Lemma getitem_pairs_app (tmp : list (list Z)) (r1 r2 : list nat)
  (c1 c2 o1 : list Z) :
  SparseUniformNeighborSampler.getitem_pairs tmp r1 c1 = Ok o1 ->
  SparseUniformNeighborSampler.getitem_pairs tmp (r1 ++ r2) (c1 ++ c2)
  = (o2 <- SparseUniformNeighborSampler.getitem_pairs tmp r2 c2 ;; Ok (o1 ++ o2)).
Proof.
  revert c1 o1. induction r1 as [|r r1 IH]; intros [|c c1] o1; simpl; try discriminate.
  - intros [= <-]. destruct (SparseUniformNeighborSampler.getitem_pairs tmp r2 c2);
      reflexivity.
  - destruct (Py.getitem tmp (Z.of_nat r)) as [row|e]; simpl; [|discriminate].
    destruct (Py.getitem row c) as [v|e]; simpl; [|discriminate].
    destruct (SparseUniformNeighborSampler.getitem_pairs tmp r1 c1) as [o|e] eqn:E;
      simpl; [|discriminate].
    intros [= <-]. rewrite (IH c1 o E).
    destruct (SparseUniformNeighborSampler.getitem_pairs tmp r2 c2); reflexivity.
Qed.

Lemma getitem_pairs_first_row (x : list Z) (tmp : list (list Z)) (cs : list Z) :
  Forall (fun c => (0 <= c < Z.of_nat (length x))%Z) cs ->
  SparseUniformNeighborSampler.getitem_pairs (x :: tmp) (repeat 0 (length cs)) cs
  = Ok (map (fun c => nth (Z.to_nat c) x 0%Z) cs).
Proof.
  induction 1 as [|c cs Hc _ IH]; simpl.
  - reflexivity.
  - change (Py.getitem (x :: tmp) 0%Z) with (Ok (A := list Z) x). simpl.
    rewrite (getitem_in_range 0%Z x Hc). simpl. rewrite IH. reflexivity.
Qed.

Lemma flat_map_repeat_shift (k n s : nat) :
  flat_map (fun i => repeat i k) (seq (S s) n)
  = map S (flat_map (fun i => repeat i k) (seq s n)).
Proof.
  revert s. induction n as [|n IH]; intros s; simpl.
  - reflexivity.
  - rewrite map_app, IH. f_equal.
    clear IH. induction k as [|k IHk]; simpl; [reflexivity|].
    f_equal. exact IHk.
Qed.

Lemma arange_repeat_succ (n k : nat) :
  SparseUniformNeighborSampler.arange_repeat (S n) k
  = repeat 0 k ++ map S (SparseUniformNeighborSampler.arange_repeat n k).
Proof.
  unfold SparseUniformNeighborSampler.arange_repeat. simpl.
  now rewrite flat_map_repeat_shift.
Qed.

(** Paired indexing with [np.arange(n).repeat(k)] against [n] rows of [k]
    columns reads block [i] of the columns from row [i]. *)
Lemma getitem_pairs_blocks (k : nat) (tmp : list (list Z)) (sel : list (list Z)) :
  Forall2 (fun row cs => length cs = k /\
             Forall (fun c => (0 <= c < Z.of_nat (length row))%Z) cs) tmp sel ->
  SparseUniformNeighborSampler.getitem_pairs tmp
    (SparseUniformNeighborSampler.arange_repeat (length tmp) k) (concat sel)
  = Ok (concat (map (fun p => map (fun c => nth (Z.to_nat c) (fst p) 0%Z) (snd p))
                    (combine tmp sel))).
Proof.
  induction 1 as [|row cs tmp sel [Hk Hcs] _ IH]; simpl.
  - reflexivity.
  - rewrite arange_repeat_succ.
    rewrite (@getitem_pairs_app (row :: tmp) (repeat 0 k) _ cs (concat sel)
               (map (fun c => nth (Z.to_nat c) row 0%Z) cs)).
    + rewrite getitem_pairs_shift, IH. reflexivity.
    + rewrite <- Hk. now apply getitem_pairs_first_row.
Qed.

Lemma remainder_rows_eq (sel : list (list Z)) (d : list Z) :
  length sel = length d ->
  SparseUniformNeighborSampler.remainder_rows sel d
  = Ok (map (fun p => map (fun s => Py.np_remainder s (snd p)) (fst p))
            (combine sel d)).
Proof.
  revert d. induction sel as [|row sel IH]; intros [|x d] Hlen;
    simpl in *; try discriminate.
  - reflexivity.
  - rewrite IH by congruence. reflexivity.
Qed.

Lemma np_remainder_range (s d : Z) (n : nat) :
  (0 <= d <= Z.of_nat n)%Z -> 0 < n ->
  (0 <= Py.np_remainder s d < Z.of_nat n)%Z.
Proof.
  intros Hd Hn. unfold Py.np_remainder.
  destruct (Z.eqb_spec d 0); [lia|].
  pose proof (Z.mod_pos_bound s d). lia.
Qed.

Section SparseSampler.

Variable adj : list (list Z).
Variable W : nat.
Variable g : RandomState.

Hypothesis adj_rect : Forall (fun r => length r = W) adj.
Hypothesis g_choice : choice_ok g.

Let row (id : Z) : list Z := nth (Z.to_nat id) adj [].
Let deg (id : Z) : Z :=
  Z.of_nat (length (SparseUniformNeighborSampler.neighbors (row id))).

Lemma sparse_row_length (id : Z) :
  (0 <= id < Z.of_nat (length adj))%Z -> length (row id) = W.
Proof.
  intros H. rewrite Forall_forall in adj_rect. apply adj_rect.
  apply nth_In. lia.
Qed.

Lemma sparse_blocks_in_range (k : nat) (ids : list Z) (sel : list (list Z)) :
  (ids <> [] -> 0 < W) ->
  Forall (fun i => (0 <= i < Z.of_nat (length adj))%Z) ids ->
  length sel = length ids ->
  Forall (fun r => length r = k) sel ->
  Forall2 (fun r cs => length cs = k /\
             Forall (fun c => (0 <= c < Z.of_nat (length r))%Z) cs)
          (map row ids)
          (map (fun p => map (fun s => Py.np_remainder s (snd p)) (fst p))
               (combine sel (map deg ids))).
Proof.
  intros HW Hids. revert HW sel.
  induction Hids as [|id ids Hid _ IH]; intros HW0 [|r sel] Hlen Hk;
    simpl in *; try discriminate.
  - constructor.
  - assert (HW : 0 < W) by (apply HW0; discriminate).
    inversion Hk as [|? ? Hr Hk']; subst. constructor.
    + split; [now rewrite length_map|].
      apply Forall_forall. intros c Hc. apply in_map_iff in Hc.
      destruct Hc as (s & <- & _).
      apply np_remainder_range.
      * unfold deg. pose proof (neighbors_length_le (row id)). lia.
      * rewrite sparse_row_length by exact Hid. exact HW.
    + apply IH; [intros _; exact HW|congruence|exact Hk'].
Qed.

Lemma sparse_blocks_reindex (ids : list Z) (sel : list (list Z)) :
  length sel = length ids ->
  map (fun p => map (fun c => nth (Z.to_nat c) (fst p) 0%Z) (snd p))
      (combine (map row ids)
               (map (fun p => map (fun s => Py.np_remainder s (snd p)) (fst p))
                    (combine sel (map deg ids))))
  = map (fun p => SparseUniformNeighborSampler.sampled_block adj (fst p) (snd p))
        (combine ids sel).
Proof.
  revert sel. induction ids as [|id ids IH]; intros [|r sel] Hlen;
    simpl in *; try discriminate; try reflexivity.
  rewrite IH by congruence. f_equal.
  unfold SparseUniformNeighborSampler.sampled_block. now rewrite map_map.
Qed.

Lemma size1_rect : adj <> [] -> Py.size1 adj = W.
Proof.
  destruct adj as [|r rest]; [congruence|]. intros _. simpl.
  now inversion adj_rect.
Qed.

(** The selection in closed form: one block per id, computed from the
    draws. *)
Lemma selected_entries_eq (ids : list Z) (n_samples : option Z) :
  Forall (fun i => (0 <= i < Z.of_nat (length adj))%Z) ids ->
  (0 < default 128%Z n_samples)%Z ->
  ids = [] \/ 0 < W ->
  SparseUniformNeighborSampler.selected_entries
    (SparseUniformNeighborSampler.__init__ adj) ids n_samples g
  = Ok (concat
          (map (fun p => SparseUniformNeighborSampler.sampled_block adj (fst p) (snd p))
               (combine ids
                  (choice g (Z.of_nat (Py.size1 adj)) (length ids)
                          (Z.to_nat (default 128%Z n_samples)))))).
Proof.
  intros Hids HK HW.
  unfold SparseUniformNeighborSampler.selected_entries.
  set (K := default 128%Z n_samples) in *.
  destruct (Z.ltb_spec 0 K) as [_|]; [cbn [negb]|lia].
  change (SparseUniformNeighborSampler.adj
            (SparseUniformNeighborSampler.__init__ adj)) with adj.
  rewrite (index_select_in_range [] adj Hids). cbn [bind].
  destruct (g_choice (Z.of_nat (Py.size1 adj)) (length ids) (Z.to_nat K))
    as (Hn & Hk & _).
  set (sel := choice g (Z.of_nat (Py.size1 adj)) (length ids) (Z.to_nat K)) in *.
  assert (HW' : ids <> [] -> 0 < W) by (intros Hne; destruct HW; congruence).
  assert (Hc : SparseUniformNeighborSampler.np_random_choice g
                 (Z.of_nat (Py.size1 adj)) (length ids) (Z.to_nat K) = Ok sel).
  { unfold SparseUniformNeighborSampler.np_random_choice.
    destruct ids as [|id0 ids'].
    - simpl. now rewrite andb_false_r.
    - assert (Hne : adj <> []).
      { inversion Hids as [|? ? H0 _]; subst.
        destruct adj; simpl in *; [lia|congruence]. }
      assert (0 < W) by (apply HW'; discriminate).
      pose proof (size1_rect Hne) as Hsz.
      destruct (Z.leb_spec (Z.of_nat (Py.size1 adj)) 0) as [|_]; [lia|].
      reflexivity. }
  rewrite Hc. cbn [bind].
  assert (Hd : Py.index_select
                 (SparseUniformNeighborSampler.degrees
                    (SparseUniformNeighborSampler.__init__ adj)) ids
               = Ok (map deg ids)).
  { unfold Py.index_select. apply mapM_total. intros id Hid.
    rewrite Forall_forall in Hids. specialize (Hids id Hid).
    rewrite (getitem_in_range 0%Z) by (rewrite degrees_length; exact Hids).
    rewrite degrees_spec by lia. reflexivity. }
  rewrite Hd. cbn [bind].
  rewrite remainder_rows_eq by (rewrite length_map; exact Hn). cbn [bind].
  pose proof (@sparse_blocks_in_range (Z.to_nat K) ids sel HW' Hids Hn Hk)
    as Hrange.
  change (map (fun i => nth (Z.to_nat i) adj []) ids) with (map row ids).
  rewrite <- (length_map row ids) at 1.
  rewrite (getitem_pairs_blocks Hrange).
  rewrite (@sparse_blocks_reindex ids sel Hn). reflexivity.
Qed.

End SparseSampler.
::::
TASK REQUIREMENTS >>
Look above for the line with "Hid. exact HW."; retype exactly that line, every line after it up to the line with "(0 < default 128%Z n_samples)%Z ->", and that line too, nothing else.

ANSWER SECTION >>
      * rewrite sparse_row_length by exact Hid. exact HW.
    + apply IH; [intros _; exact HW|congruence|exact Hk'].
Qed.

Lemma sparse_blocks_reindex (ids : list Z) (sel : list (list Z)) :
  length sel = length ids ->
  map (fun p => map (fun c => nth (Z.to_nat c) (fst p) 0%Z) (snd p))
      (combine (map row ids)
               (map (fun p => map (fun s => Py.np_remainder s (snd p)) (fst p))
                    (combine sel (map deg ids))))
  = map (fun p => SparseUniformNeighborSampler.sampled_block adj (fst p) (snd p))
        (combine ids sel).
Proof.
  revert sel. induction ids as [|id ids IH]; intros [|r sel] Hlen;
    simpl in *; try discriminate; try reflexivity.
  rewrite IH by congruence. f_equal.
  unfold SparseUniformNeighborSampler.sampled_block. now rewrite map_map.
Qed.

Lemma size1_rect : adj <> [] -> Py.size1 adj = W.
Proof.
  destruct adj as [|r rest]; [congruence|]. intros _. simpl.
  now inversion adj_rect.
Qed.

(** The selection in closed form: one block per id, computed from the
    draws. *)
Lemma selected_entries_eq (ids : list Z) (n_samples : option Z) :
  Forall (fun i => (0 <= i < Z.of_nat (length adj))%Z) ids ->
  (0 < default 128%Z n_samples)%Z ->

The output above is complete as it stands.